64% – third down conversion rate by Texas A&M football in this contest. Their 51% season mark for 3rd down conversion would lead the conference but for LSU’s 57% number, bolstered not a little by their 79% rate against FCS Grambling. The Aggies, however, do lead the conference in differential between offensive and defensive third down conversion rate—30 percentage points.
557 – yards of offense against the Warhawks. This is the second-highest mark for Texas A&M football against an FBS team in Jimbo’s tenure, with the highest number coming against Kent State in the opener two years ago—595.
4.71 – average points per red zone trip against ULM (XPs excluded). You’d like this number to be much closer to if not equal six; however, Texas A&M football does have a…
95% – rate of scoring in the red zone so far this year, including 100% in this game. I get that you want to come away with six and not three when you’re inside the 20, but reliably converting opportunities into points is how you build an efficient offense.
4.27 – points per drive against ULM. The Aggie total for the season is 3.67, good 3rd in the conference behind Ole Miss and LSU. For context, Texas A&M football managed a lowly 1.73 points per drive last year.
33% – margin of success rate between A&M and ULM, good for the highest of any matchup of the weekend. Simply put, success rate is a measure of how efficiently you can stay on schedule and ahead of the chains as an offense. You can read more about it in my earlier article, found here.
3 – games in which the Aggies have exceeded their opponents’ success rate. Yes, you read that right—even in the loss to Miami, the Aggies held the edge in success rate.
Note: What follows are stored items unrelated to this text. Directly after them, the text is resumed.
(** Case folding of the names of members and fields.  [encoding/json]
    folds by Unicode simple folding; a string here is the UTF-8 bytes of
    the name.  The ASCII letters go to upper case, and so do the two
    letters beyond ASCII that fold to an ASCII one: the long s (U+017F,
    bytes 197 191) to [S] and the Kelvin sign (U+212A, bytes 226 132 170)
    to [K].  Every other byte is kept, so that a name holding another
    letter beyond ASCII folds to no ASCII name, as in [encoding/json]; the
    fields of the records here have ASCII names. *)
Definition foldAscii (a : Ascii.ascii) : Ascii.ascii :=
  let n := Ascii.N_of_ascii a in
  if ((97 <=? n) && (n <=? 122))%N then Ascii.ascii_of_N (n - 32) else a.

Definition isByte (n : N) (a : Ascii.ascii) : bool :=
  (Ascii.N_of_ascii a =? n)%N.

Fixpoint foldName (s : string) : string :=
  match s with
  | EmptyString => EmptyString
  | String a s1 =>
      match s1 with
      | String b s2 =>
          if isByte 197 a && isByte 191 b
          then String (Ascii.ascii_of_nat 83) (foldName s2)
          else
            match s2 with
            | String c s3 =>
                if isByte 226 a && isByte 132 b && isByte 170 c
                then String (Ascii.ascii_of_nat 75) (foldName s3)
                else String (foldAscii a) (foldName s1)
            | EmptyString => String (foldAscii a) (foldName s1)
            end
      | EmptyString => String (foldAscii a) EmptyString
      end
  end.
(** What [run_docker_command] logs on the way: an error when the command
    cannot be started. *)
Definition run_docker_command_log (env : Env) (command : list string)
  : list event :=
  match subprocess_run env command with
  | inl _ => []
  | inr error => [Error (MsgDockerCommandFailed error)]
  end.

Definition resolve_container_id (env : Env) (container_identifier : string)
  : option string :=
  let '(returncode, stdout, _) :=
    run_docker_command env
      ["docker"; "inspect"; "--format={{.Id}}"; container_identifier] in
  if (returncode =? 0) && str_nonempty (str_strip stdout)
  then Some (str_strip stdout)
  else
    let '(returncode, stdout, _) :=
      run_docker_command env
        ["docker"; "ps"; "-aq"; "--filter";
         "name=" +:+ container_identifier] in
    if (returncode =? 0) && str_nonempty (str_strip stdout)
    then Some (str_strip (str_first_line (str_strip stdout)))
    else None.

(** What the commands of [resolve_container_id] log. *)
Definition resolve_container_id_log (env : Env)
    (container_identifier : string) : list event :=
  let inspect :=
    ["docker"; "inspect"; "--format={{.Id}}"; container_identifier] in
  let '(returncode, stdout, _) := run_docker_command env inspect in
  run_docker_command_log env inspect
  ++ (if (returncode =? 0) && str_nonempty (str_strip stdout) then []
      else run_docker_command_log env
             ["docker"; "ps"; "-aq"; "--filter";
              "name=" +:+ container_identifier]).

Definition get_container_info (env : Env) (container_identifier : string)
  : option DockerContainerInfo :=
  match resolve_container_id env container_identifier with
  | None => None
  | Some resolved =>
      let '(returncode, stdout, _) :=
        run_docker_command env
          ["docker"; "inspect"; "--format={{.State.Status}}"; resolved] in
      Some {| container_id := container_identifier;
              is_running :=
                (returncode =? 0) && String.eqb (str_strip stdout) "running";
              resolved_id := resolved |}
  end.

(** What the commands of [get_container_info] log. *)
Definition get_container_info_log (env : Env) (container_identifier : string)
  : list event :=
  resolve_container_id_log env container_identifier
  ++ match resolve_container_id env container_identifier with
     | None => []
     | Some resolved =>
         run_docker_command_log env
           ["docker"; "inspect"; "--format={{.State.Status}}"; resolved]
     end.

Definition path_exists_in_container (env : Env) (container path : string)
  : bool :=
  let '(returncode, _, _) :=
    run_docker_command env ["docker"; "exec"; container; "test"; "-e"; path]
  in returncode =? 0.

(** What the command of [path_exists_in_container] logs. *)
Definition path_exists_in_container_log (env : Env) (container path : string)
  : list event :=
  run_docker_command_log env ["docker"; "exec"; container; "test"; "-e"; path].

(** [any(Path(d).iterdir())] on the directory whose content is [tree]. *)
Definition any_iterdir (tree : list entry) : bool :=
  match tree with [] => false | _ => true end.

(** An extraction method takes the content of the destination directory
    and gives its verdict, the new content and what it logged. *)
Definition method_function : Type :=
  list entry -> bool * list entry * list event.

Definition copy_directory_from_container (env : Env)
    (container source_path destination_path : string) : method_function :=
  fun tree =>
    let command :=
      ["docker"; "cp"; container +:+ ":" +:+ source_path +:+ "/.";
       destination_path] in
    let '(returncode, _, stderr) := run_docker_command env command in
    let tree' :=
      match subprocess_run env command with
      | inl _ => docker_cp_tree env container source_path tree
      | inr _ => tree
      end in
    let started := run_docker_command_log env command in
    if negb (returncode =? 0)
    then (false, tree',
          started ++ [Error (MsgDockerCpFailed (str_strip stderr))])
    else if negb (any_iterdir tree')
    then (false, tree', started ++ [Warning MsgDockerCpEmpty])
    else (true, tree', started).

Definition extract_directory_using_tar (env : Env)
    (container source_path destination_path : string) : method_function :=
  fun tree =>
    let '(outcome, tree') := docker_tar env container source_path tree in
    match outcome with
    | TarExit returncode =>
        if negb (returncode =? 0)
        then (false, tree', [Error MsgTarFailed])
        else (true, tree', [])
    | TarReadError | TarTimeout | TarException =>
        (false, tree', [Error MsgTarFailed])
    end.

(** The loop over [methods]: [(success, last_error)], the destination
    directory afterwards, and the events. *)
Fixpoint try_methods (methods : list (string * method_function))
    (last_error : string) (tree : list entry)
  : bool * string * list entry * list event :=
  match methods with
  | [] => (false, last_error, tree, [])
  | (method_name, method_function) :: rest =>
      let '(ok, tree', evs) := method_function tree in
      if ok then (true, last_error, tree', Attempt method_name :: evs)
      else
        let last_error := method_name +:+ " 失败" in
        let '(success, final_error, tree'', evs') :=
          try_methods rest last_error tree' in
        (success, final_error, tree'',
         Attempt method_name :: evs
           ++ Warning (MsgMethodFailed method_name) :: evs')
  end.

Definition methods (env : Env) (resolved source_path temp_destination : string)
  : list (string * method_function) :=
  [("docker cp 目录",
    copy_directory_from_container env resolved source_path temp_destination);
   ("tar 流复制",
    extract_directory_using_tar env resolved source_path temp_destination)].

(** The enumeration at the end of [collect_from_docker_container]. *)
Definition collected_files (env : Env)
    (temp_destination device_name file_extension : string)
    (tree : list entry) : list FileTarget.t :=
  flat_map (fun root_files : string * list string =>
    flat_map (fun file =>
      if str_nonempty file_extension
         && negb (str_endswith (str_lower file)
                    ("." +:+ str_lower file_extension))
      then []
      else
        let source_file_path := path_join root_files.1 file in
        [FileTarget.mk source_file_path device_name
           (relpath env source_file_path temp_destination) false true])
      root_files.2)
    (FileUtils.walk temp_destination tree).

(** [collect_from_docker_container]: the targets, the temporary directory
    it (re)created with its final content, if it got that far, and the
    events. *)
Definition collect_from_docker_container (env : Env)
    (container_identifier source_path device_name file_extension : string)
  : list FileTarget.t * option (string * list entry) * list event :=
  let resolving := get_container_info_log env container_identifier in
  match get_container_info env container_identifier with
  | None =>
      ([], None,
       resolving ++ [Error (MsgContainerNotFound container_identifier)])
  | Some container_info =>
      let resolved := resolved_id container_info in
      if negb (is_running container_info)
      then ([], None, resolving ++ [Error (MsgContainerNotRunning resolved)])
      else
        let probing :=
          resolving
          ++ path_exists_in_container_log env resolved source_path in
        if negb (path_exists_in_container env resolved source_path)
        then ([], None, probing ++ [Error (MsgContainerPathMissing source_path)])
        else
          let short_id := str_take 12 resolved in
          let temp_destination :=
            path_join (path_join DOCKER_TEMP_DIR device_name) short_id in
          let '(success, last_error, tree, evs) :=
            try_methods (methods env resolved source_path temp_destination)
                        "" [] in
          if negb success
          then ([], Some (temp_destination, tree),
                probing ++ evs ++ [Error (MsgAllMethodsFailed last_error)])
          else if negb (any_iterdir tree)
          then ([], Some (temp_destination, tree),
                probing ++ evs
                ++ [Error (MsgDestinationEmpty temp_destination)])
          else (collected_files env temp_destination device_name
                  file_extension tree,
                Some (temp_destination, tree), probing ++ evs)
  end.

Fixpoint entry_files (parent : string) (e : entry) : list (string * string) :=
  match e with
  | EFile n content => [(path_join parent n, content)]
  | EDir n children =>
      flat_map (entry_files (path_join parent n)) children
  end.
You may be asking, then, how good of a stat it really is—to which I would answer that sometimes the stats that have the most predictive value moving forward for a team are not necessarily the ones that are a bellwether for an individual game’s outcome, though success rate tends to do that as well. It was not down-in and down-out dominance that lost the game for A&M in Coral Gables; rather, it was the explosive plays that got Texas A&M football beaten against the Hurricanes.
68% – percentage of average YPC allowed to ULM. The Warhawks came in averaging over 6 yards per carry, and the Aggies held them to only 4.1 despite a huge run by QB Jiya Wright. This and other metrics continue to portend a much better rush defense than what the Aggies put out on the field last year.